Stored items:
[Start of section]

(** The first half of a template: its event type, or what else is known. *)
Lemma with_type template type ts :
  template = fill ∅ ts -> forallb plain_token ts = true -> free "{" type = true ->
  ToSubject range template [WithEventType type] = fill (<[EventTypeKey := type]> ∅) ts.
Proof.
  intros -> Hts Ht. rewrite (ToSubject_template _ _ ts _ (<[EventTypeKey := type]> ∅)); try done.
  apply plain_insert; done.
Qed.

Lemma match_either t q pat subj tok :
  t = "*" \/ t = tok -> match_tokens (t :: q :: pat) (tok :: subj) = match_tokens (q :: pat) subj.
Proof. intros [->| ->]; [apply match_star|apply match_same]. Qed.
End cover.

Section patterns.
Context `{!UUIDLib} (range : values -> list (string * string)) `{!SubjectLaws range}.
Context (np : string -> bool) (owner device href : string).
Context (Ho : safe (owner_value np owner) = true) (Hd : safe device = true) (Hh : safe href = true).

(** What the tables fill in before the owner: a type, and a leading type. *)
Definition table_values (type lead : option string) : values :=
  let vs := match lead with Some f => {[LeadResourceTypeKey := f]} | None => ∅ end in
  match type with Some t => <[EventTypeKey := t]> vs | None => vs end.

(** The tokens that a token of a template ends up as. *)
Definition known (type lead : option string) (t : token) : option (list string) :=
  match t with
  | Lit s => if free "." s then Some [s] else None
  | Hole k =>
      if String.eqb k OwnerIdKey then Some [owner_value np owner]
      else if String.eqb k DeviceIDKey then Some [device]
      else if String.eqb k HrefIDKey then Some [href]
      else if String.eqb k EventTypeKey then (fun t => [t]) <$> type
      else if String.eqb k LeadResourceTypeKey then split_dots <$> lead
      else None
  end.

Lemma known_token type lead t l :
  (forall ty, type = Some ty -> safe ty = true) -> known type lead t = Some l ->
  split_dots (fill_token (table_values type lead ∪ base_values np owner device href) t) = l.
Proof.
  intros Hty. destruct t as [s|k]; cbn [known fill_token].
  { destruct (free "." s) eqn:E; [|done]. intros [= <-]. by apply split_dots_free. }
  assert (Hnone : forall k, k <> EventTypeKey -> k <> LeadResourceTypeKey ->
    table_values type lead !! k = None).
  { intros k' H1 H2. unfold table_values. destruct type, lead; cbn zeta match;
      rewrite ?lookup_insert_ne, ?lookup_singleton_ne, ?lookup_empty by done; done. }
  assert (Hr : forall k, k <> EventTypeKey -> k <> LeadResourceTypeKey ->
    (table_values type lead ∪ base_values np owner device href) !! k
    = base_values np owner device href !! k).
  { intros k' H1 H2. apply lookup_union_r. by apply Hnone. }
  destruct (String.eqb_spec k OwnerIdKey) as [->|_].
  { intros [= <-]. rewrite Hr by done. unfold base_values. simplify_map_eq. by apply split_dots_free, safe_free. }
  destruct (String.eqb_spec k DeviceIDKey) as [->|_].
  { intros [= <-]. rewrite Hr by done. unfold base_values. simplify_map_eq. by apply split_dots_free, safe_free. }
  destruct (String.eqb_spec k HrefIDKey) as [->|_].
  { intros [= <-]. rewrite Hr by done. unfold base_values. simplify_map_eq. by apply split_dots_free, safe_free. }
  destruct (String.eqb_spec k EventTypeKey) as [->|Hk].
  { destruct type as [ty|]; intros [= <-]. unfold table_values.
    erewrite lookup_union_Some_l by apply lookup_insert_eq.
    by apply split_dots_free, safe_free, Hty. }
  destruct (String.eqb_spec k LeadResourceTypeKey) as [->|_]; [|done].
  destruct lead as [f|]; intros [= <-]. unfold table_values.
  erewrite lookup_union_Some_l; [reflexivity|].
  destruct type; [rewrite lookup_insert_ne by done|]; apply lookup_singleton_eq.
Qed.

[End of section]

** Your goal **
Please restate the records in full, word for word.

** Answer to this task **
(** The first half of a template: its event type, or what else is known. *)
Lemma with_type template type ts :
  template = fill ∅ ts -> forallb plain_token ts = true -> free "{" type = true ->
  ToSubject range template [WithEventType type] = fill (<[EventTypeKey := type]> ∅) ts.
Proof.
  intros -> Hts Ht. rewrite (ToSubject_template _ _ ts _ (<[EventTypeKey := type]> ∅)); try done.
  apply plain_insert; done.
Qed.

Lemma match_either t q pat subj tok :
  t = "*" \/ t = tok -> match_tokens (t :: q :: pat) (tok :: subj) = match_tokens (q :: pat) subj.
Proof. intros [->| ->]; [apply match_star|apply match_same]. Qed.
End cover.

Section patterns.
Context `{!UUIDLib} (range : values -> list (string * string)) `{!SubjectLaws range}.
Context (np : string -> bool) (owner device href : string).
Context (Ho : safe (owner_value np owner) = true) (Hd : safe device = true) (Hh : safe href = true).

(** What the tables fill in before the owner: a type, and a leading type. *)
Definition table_values (type lead : option string) : values :=
  let vs := match lead with Some f => {[LeadResourceTypeKey := f]} | None => ∅ end in
  match type with Some t => <[EventTypeKey := t]> vs | None => vs end.

(** The tokens that a token of a template ends up as. *)
Definition known (type lead : option string) (t : token) : option (list string) :=
  match t with
  | Lit s => if free "." s then Some [s] else None
  | Hole k =>
      if String.eqb k OwnerIdKey then Some [owner_value np owner]
      else if String.eqb k DeviceIDKey then Some [device]
      else if String.eqb k HrefIDKey then Some [href]
      else if String.eqb k EventTypeKey then (fun t => [t]) <$> type
      else if String.eqb k LeadResourceTypeKey then split_dots <$> lead
      else None
  end.

Lemma known_token type lead t l :
  (forall ty, type = Some ty -> safe ty = true) -> known type lead t = Some l ->
  split_dots (fill_token (table_values type lead ∪ base_values np owner device href) t) = l.
Proof.
  intros Hty. destruct t as [s|k]; cbn [known fill_token].
  { destruct (free "." s) eqn:E; [|done]. intros [= <-]. by apply split_dots_free. }
  assert (Hnone : forall k, k <> EventTypeKey -> k <> LeadResourceTypeKey ->
    table_values type lead !! k = None).
  { intros k' H1 H2. unfold table_values. destruct type, lead; cbn zeta match;
      rewrite ?lookup_insert_ne, ?lookup_singleton_ne, ?lookup_empty by done; done. }
  assert (Hr : forall k, k <> EventTypeKey -> k <> LeadResourceTypeKey ->
    (table_values type lead ∪ base_values np owner device href) !! k
    = base_values np owner device href !! k).
  { intros k' H1 H2. apply lookup_union_r. by apply Hnone. }
  destruct (String.eqb_spec k OwnerIdKey) as [->|_].
  { intros [= <-]. rewrite Hr by done. unfold base_values. simplify_map_eq. by apply split_dots_free, safe_free. }
  destruct (String.eqb_spec k DeviceIDKey) as [->|_].
  { intros [= <-]. rewrite Hr by done. unfold base_values. simplify_map_eq. by apply split_dots_free, safe_free. }
  destruct (String.eqb_spec k HrefIDKey) as [->|_].
  { intros [= <-]. rewrite Hr by done. unfold base_values. simplify_map_eq. by apply split_dots_free, safe_free. }
  destruct (String.eqb_spec k EventTypeKey) as [->|Hk].
  { destruct type as [ty|]; intros [= <-]. unfold table_values.
    erewrite lookup_union_Some_l by apply lookup_insert_eq.
    by apply split_dots_free, safe_free, Hty. }
  destruct (String.eqb_spec k LeadResourceTypeKey) as [->|_]; [|done].
  destruct lead as [f|]; intros [= <-]. unfold table_values.
  erewrite lookup_union_Some_l; [reflexivity|].
  destruct type; [rewrite lookup_insert_ne by done|]; apply lookup_singleton_eq.
Qed.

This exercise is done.